WANG Xue1, DING Jian-wei2, TAN Kun1, LI Hai-dong3   

  1. 1. School of Environment Science and Spatial Informatics, China University of Mining and Technology, Xuzhou 221116, China;
    2. The Second Surveying and Mapping Institute of Hebei Province, Shijiazhuang 050037, China;
    3. Nanjing Institute of Environmental Sciences, Ministry of Environmental Protection, Nanjing 210042, China
  • Received:2015-11-16 Online:2016-03-25 Published:2016-04-01

Abstract:

The government has paid much attention to impacts of mining on the ecological environment of the mine, and a number of studies have been done on damages mining has brought about to vegetation in mining areas. Based on domestic high resolution remote sensing image data in combination with the observation data of the meteorological stations in the region, estimation was performed of net primary productivity (NPP) of the vegetation in the mining area of Yuxian County from 2013 to 2015 with the carnegie ames stanford approach (CASA). Seasonal variation of NPP of the region and changes in land use in July of each of the past three years were analyzed, and correlations between NPP and various climate factors were also analyzed to explore formain factors affecting seasonal variation of the NPP relative to type of the vegetation. Main factors affecting NPP varied with the type of vegetation, and the type of mining activities as well.

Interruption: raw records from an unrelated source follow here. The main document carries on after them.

(** * SentinelBot scan orchestration engine: a shallow embedding

    The development follows the services of the backend:

    - [services/aiAnalyzer.js] (class [AIVulnerabilityAnalyzer], which the
      source tree holds in [backend/src/services/reportService.js] after the
      report service): the risk classification of one raw finding;
    - [services/scannerService.js] (class [ScannerService]): the tool adapters,
      their simulated result sets and the parsers of the Nikto and sqlmap
      output;
    - [services/queueService.js]: the BullMQ worker handler, [executeScan] and
      the queue's retry options;

    and, of [services/reportService.js] (class [ReportService]), the
    summaries, the recommendations and the escaping of CSV fields.

    JavaScript numbers are IEEE 754 binary64 values, embedded as Rocq's
    primitive floats, so that [5.3 * 1.2] here is the very double the
    analyzer computes.  JavaScript values that may have any dynamic type are
    embedded as [jsval]; exceptions are explicit ([result], [Throw]). *)

From Stdlib Require Import Floats ZArith String Ascii List Bool Arith Lia.
From Stdlib Require Import DecimalString.
Import ListNotations.

Set Warnings "-inexact-float,-register-all".
Set Implicit Arguments.

Open Scope string_scope.

(** ** JavaScript values *)

Module JS.

(** The JSON-like values a raw finding carries.  [JUndefined] is a missing
    property. *)
Inductive jsval : Type :=
| JUndefined
| JNull
| JBool (b : bool)
| JNum (x : float)
| JStr (s : string)
| JObj (fields : list (string * jsval)).

(** A thrown [Error]; only its [message] is ever read by the engine. *)
Record Error : Type := MkError { message : string }.

Inductive result (A : Type) : Type :=
| Ok (a : A)
| Throw (e : Error).
Arguments Ok {A} a.
Arguments Throw {A} e.

Definition rbind {A B} (r : result A) (k : A -> result B) : result B :=
  match r with
  | Ok a => k a
  | Throw e => Throw e
  end.

(** [try { body } catch (error) { handler }] for pure code. *)
Definition try_catch {A} (body : result A) (handler : Error -> result A)
  : result A :=
  match body with
  | Ok a => Ok a
  | Throw e => handler e
  end.

(** ToBoolean. *)
Definition truthy (v : jsval) : bool :=
  match v with
  | JUndefined | JNull => false
  | JBool b => b
  | JNum x => negb (PrimFloat.eqb x 0 || PrimFloat.is_nan x)
  | JStr s => negb (String.eqb s "")
  | JObj _ => true
  end.

(** [v === 'lit'] and [v === n]. *)
Definition strict_eq_str (v : jsval) (lit : string) : bool :=
  match v with
  | JStr s => String.eqb s lit
  | _ => false
  end.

Analysis of dependence relativity between NPP and climate variables in July of 2013, 2014 and 2015 reveals that precipitation is the main factor affecting NPP in the center and south of the county, where is mining and residential quarters are concentrated, while solar radiation and temperature is the major one in the north of the county, where mountains dominate and are less disturbed by human activities.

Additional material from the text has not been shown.